> **WORK ITEM**
Write out again the entries from the first line to the line that includes "From S2P Require", keeping both of those lines.

EXTRACTED ENTRIES below:

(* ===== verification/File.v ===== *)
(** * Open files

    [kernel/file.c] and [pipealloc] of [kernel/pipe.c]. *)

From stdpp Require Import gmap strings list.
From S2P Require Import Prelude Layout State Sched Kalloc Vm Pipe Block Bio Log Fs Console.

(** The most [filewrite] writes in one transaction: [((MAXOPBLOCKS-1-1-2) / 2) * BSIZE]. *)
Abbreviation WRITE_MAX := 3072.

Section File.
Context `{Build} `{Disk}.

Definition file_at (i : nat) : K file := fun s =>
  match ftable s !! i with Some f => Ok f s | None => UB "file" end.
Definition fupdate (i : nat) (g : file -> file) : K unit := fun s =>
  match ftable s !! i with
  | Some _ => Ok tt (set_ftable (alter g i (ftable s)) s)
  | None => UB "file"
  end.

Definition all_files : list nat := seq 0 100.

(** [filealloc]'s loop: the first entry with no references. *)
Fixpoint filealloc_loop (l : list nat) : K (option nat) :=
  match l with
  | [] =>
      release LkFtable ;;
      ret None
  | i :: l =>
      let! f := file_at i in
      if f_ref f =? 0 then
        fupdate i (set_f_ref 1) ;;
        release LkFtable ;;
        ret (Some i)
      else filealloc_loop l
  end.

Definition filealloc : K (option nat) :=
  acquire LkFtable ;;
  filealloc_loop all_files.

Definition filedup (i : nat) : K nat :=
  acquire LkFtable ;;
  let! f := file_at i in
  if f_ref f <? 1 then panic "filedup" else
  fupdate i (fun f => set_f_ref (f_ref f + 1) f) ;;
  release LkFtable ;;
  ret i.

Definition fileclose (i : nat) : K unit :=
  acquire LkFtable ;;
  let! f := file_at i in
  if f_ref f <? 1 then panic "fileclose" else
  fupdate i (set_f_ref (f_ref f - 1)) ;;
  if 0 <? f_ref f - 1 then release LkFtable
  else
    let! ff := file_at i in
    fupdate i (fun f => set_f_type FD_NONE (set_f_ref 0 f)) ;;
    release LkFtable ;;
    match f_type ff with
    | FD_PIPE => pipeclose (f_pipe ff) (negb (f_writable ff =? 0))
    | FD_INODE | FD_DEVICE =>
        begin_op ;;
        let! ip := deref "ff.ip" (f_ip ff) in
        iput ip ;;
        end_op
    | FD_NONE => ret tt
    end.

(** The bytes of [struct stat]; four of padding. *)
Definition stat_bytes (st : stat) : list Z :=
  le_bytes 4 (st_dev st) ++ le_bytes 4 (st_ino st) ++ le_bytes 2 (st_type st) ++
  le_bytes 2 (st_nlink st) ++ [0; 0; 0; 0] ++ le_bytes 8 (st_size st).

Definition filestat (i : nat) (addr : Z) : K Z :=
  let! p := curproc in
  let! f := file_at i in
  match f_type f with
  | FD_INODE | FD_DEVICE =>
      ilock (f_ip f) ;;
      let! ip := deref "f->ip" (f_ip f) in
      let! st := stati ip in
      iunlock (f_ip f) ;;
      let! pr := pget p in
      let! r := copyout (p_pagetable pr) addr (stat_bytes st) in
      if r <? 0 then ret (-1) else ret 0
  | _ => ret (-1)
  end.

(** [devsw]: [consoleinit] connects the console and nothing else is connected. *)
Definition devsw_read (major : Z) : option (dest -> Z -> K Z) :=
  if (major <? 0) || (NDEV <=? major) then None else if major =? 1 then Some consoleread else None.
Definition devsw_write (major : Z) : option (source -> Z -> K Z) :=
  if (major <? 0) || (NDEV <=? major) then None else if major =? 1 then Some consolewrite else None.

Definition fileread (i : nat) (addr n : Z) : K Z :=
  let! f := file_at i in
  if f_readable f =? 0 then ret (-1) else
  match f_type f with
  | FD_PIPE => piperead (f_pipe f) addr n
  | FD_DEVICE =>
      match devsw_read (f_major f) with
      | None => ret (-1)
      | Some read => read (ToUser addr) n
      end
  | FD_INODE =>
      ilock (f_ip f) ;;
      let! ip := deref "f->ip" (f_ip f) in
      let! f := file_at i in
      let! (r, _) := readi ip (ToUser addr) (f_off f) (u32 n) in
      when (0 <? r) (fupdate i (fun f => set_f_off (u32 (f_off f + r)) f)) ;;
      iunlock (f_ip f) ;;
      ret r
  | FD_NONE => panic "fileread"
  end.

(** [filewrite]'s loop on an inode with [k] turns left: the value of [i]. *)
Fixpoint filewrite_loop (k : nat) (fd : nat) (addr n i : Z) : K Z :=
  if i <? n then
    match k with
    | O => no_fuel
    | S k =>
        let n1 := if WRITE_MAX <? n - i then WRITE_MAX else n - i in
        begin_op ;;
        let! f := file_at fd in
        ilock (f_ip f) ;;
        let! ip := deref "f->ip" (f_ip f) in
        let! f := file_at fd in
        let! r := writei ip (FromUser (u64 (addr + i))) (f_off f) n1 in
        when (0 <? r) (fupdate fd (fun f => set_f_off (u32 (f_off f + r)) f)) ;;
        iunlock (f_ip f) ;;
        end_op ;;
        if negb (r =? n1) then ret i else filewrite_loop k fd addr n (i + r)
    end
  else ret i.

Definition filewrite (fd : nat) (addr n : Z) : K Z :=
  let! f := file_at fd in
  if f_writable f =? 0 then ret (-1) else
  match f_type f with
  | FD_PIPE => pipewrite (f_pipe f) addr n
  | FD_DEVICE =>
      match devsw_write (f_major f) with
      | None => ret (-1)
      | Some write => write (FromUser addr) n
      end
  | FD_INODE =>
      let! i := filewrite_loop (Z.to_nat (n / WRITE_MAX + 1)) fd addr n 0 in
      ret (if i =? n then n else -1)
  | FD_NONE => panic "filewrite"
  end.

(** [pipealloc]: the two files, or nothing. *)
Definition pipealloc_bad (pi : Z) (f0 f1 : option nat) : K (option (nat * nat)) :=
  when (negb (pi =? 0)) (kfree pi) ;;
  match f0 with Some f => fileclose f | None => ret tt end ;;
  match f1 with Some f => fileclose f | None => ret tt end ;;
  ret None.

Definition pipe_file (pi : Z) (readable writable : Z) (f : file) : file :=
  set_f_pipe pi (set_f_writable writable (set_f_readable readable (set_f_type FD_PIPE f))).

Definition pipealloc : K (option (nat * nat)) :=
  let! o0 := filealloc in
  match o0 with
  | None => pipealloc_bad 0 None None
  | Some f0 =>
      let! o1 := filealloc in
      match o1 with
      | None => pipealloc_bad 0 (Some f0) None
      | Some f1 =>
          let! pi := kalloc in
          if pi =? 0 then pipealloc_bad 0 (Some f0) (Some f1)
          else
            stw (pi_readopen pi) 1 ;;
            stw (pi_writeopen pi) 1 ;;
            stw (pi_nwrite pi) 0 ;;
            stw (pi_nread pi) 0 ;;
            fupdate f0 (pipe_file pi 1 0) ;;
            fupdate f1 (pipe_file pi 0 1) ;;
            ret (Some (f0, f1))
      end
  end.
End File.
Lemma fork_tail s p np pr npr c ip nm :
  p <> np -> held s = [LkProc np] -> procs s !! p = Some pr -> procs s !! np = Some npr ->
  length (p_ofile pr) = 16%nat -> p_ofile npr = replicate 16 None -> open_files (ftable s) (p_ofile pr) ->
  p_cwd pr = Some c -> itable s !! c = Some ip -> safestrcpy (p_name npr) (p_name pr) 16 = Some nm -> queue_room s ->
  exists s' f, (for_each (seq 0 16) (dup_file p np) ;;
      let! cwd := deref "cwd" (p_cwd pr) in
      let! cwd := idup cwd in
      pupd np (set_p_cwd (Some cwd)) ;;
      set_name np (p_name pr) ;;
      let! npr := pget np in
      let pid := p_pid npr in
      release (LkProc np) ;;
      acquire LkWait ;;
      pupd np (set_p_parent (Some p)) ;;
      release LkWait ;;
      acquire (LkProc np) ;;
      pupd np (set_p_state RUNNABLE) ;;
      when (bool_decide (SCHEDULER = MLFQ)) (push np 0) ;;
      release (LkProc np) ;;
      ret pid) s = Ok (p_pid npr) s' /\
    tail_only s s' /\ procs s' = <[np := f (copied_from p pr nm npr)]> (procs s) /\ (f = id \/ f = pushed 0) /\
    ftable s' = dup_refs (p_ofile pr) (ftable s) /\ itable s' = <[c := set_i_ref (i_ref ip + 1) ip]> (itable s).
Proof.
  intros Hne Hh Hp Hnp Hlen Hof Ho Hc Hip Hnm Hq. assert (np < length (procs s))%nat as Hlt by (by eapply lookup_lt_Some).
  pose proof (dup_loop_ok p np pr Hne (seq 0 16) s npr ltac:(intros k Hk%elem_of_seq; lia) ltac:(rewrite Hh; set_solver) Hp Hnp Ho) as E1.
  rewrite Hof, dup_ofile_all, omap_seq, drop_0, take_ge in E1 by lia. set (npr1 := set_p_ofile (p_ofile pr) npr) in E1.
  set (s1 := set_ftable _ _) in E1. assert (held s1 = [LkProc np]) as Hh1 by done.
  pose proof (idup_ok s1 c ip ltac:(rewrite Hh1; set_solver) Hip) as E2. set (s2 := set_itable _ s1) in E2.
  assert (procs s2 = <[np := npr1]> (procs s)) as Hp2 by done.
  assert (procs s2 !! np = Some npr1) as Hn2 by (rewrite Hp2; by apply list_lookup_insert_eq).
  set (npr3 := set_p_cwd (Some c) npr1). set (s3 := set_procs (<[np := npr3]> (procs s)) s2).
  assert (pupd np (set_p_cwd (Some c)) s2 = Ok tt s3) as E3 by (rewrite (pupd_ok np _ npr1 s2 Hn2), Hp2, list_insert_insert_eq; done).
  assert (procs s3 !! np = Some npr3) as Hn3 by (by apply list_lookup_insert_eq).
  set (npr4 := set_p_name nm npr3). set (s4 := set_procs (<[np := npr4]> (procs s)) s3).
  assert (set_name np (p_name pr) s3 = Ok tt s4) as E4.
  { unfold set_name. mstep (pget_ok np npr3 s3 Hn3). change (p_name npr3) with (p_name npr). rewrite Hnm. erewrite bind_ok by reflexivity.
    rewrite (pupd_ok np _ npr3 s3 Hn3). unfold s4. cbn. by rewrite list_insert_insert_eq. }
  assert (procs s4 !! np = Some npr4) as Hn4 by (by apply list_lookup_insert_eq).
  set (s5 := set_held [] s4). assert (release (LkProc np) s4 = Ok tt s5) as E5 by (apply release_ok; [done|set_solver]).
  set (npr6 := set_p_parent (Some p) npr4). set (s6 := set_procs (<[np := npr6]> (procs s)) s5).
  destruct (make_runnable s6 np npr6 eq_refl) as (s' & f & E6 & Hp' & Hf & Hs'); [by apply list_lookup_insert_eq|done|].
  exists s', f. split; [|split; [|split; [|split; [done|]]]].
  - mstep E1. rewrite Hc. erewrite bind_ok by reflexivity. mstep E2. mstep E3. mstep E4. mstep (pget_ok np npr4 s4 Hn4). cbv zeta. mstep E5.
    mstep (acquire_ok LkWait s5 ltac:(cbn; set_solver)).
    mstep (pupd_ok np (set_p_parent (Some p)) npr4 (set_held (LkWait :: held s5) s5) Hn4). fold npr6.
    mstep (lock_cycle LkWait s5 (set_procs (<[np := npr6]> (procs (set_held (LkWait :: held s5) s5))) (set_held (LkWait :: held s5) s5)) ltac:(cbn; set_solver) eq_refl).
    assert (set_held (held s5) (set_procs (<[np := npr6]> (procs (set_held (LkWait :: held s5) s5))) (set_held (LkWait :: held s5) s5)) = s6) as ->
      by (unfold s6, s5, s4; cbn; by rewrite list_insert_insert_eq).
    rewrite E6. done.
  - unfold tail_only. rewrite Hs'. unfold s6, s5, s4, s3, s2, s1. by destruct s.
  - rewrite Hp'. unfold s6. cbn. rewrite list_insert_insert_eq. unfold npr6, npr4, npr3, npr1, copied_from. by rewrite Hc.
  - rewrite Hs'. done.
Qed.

End of EXTRACTED ENTRIES.

> **YOUR RESPONSE**
(* ===== verification/File.v ===== *)
(** * Open files

    [kernel/file.c] and [pipealloc] of [kernel/pipe.c]. *)

From stdpp Require Import gmap strings list.
From S2P Require Import Prelude Layout State Sched Kalloc Vm Pipe Block Bio Log Fs Console.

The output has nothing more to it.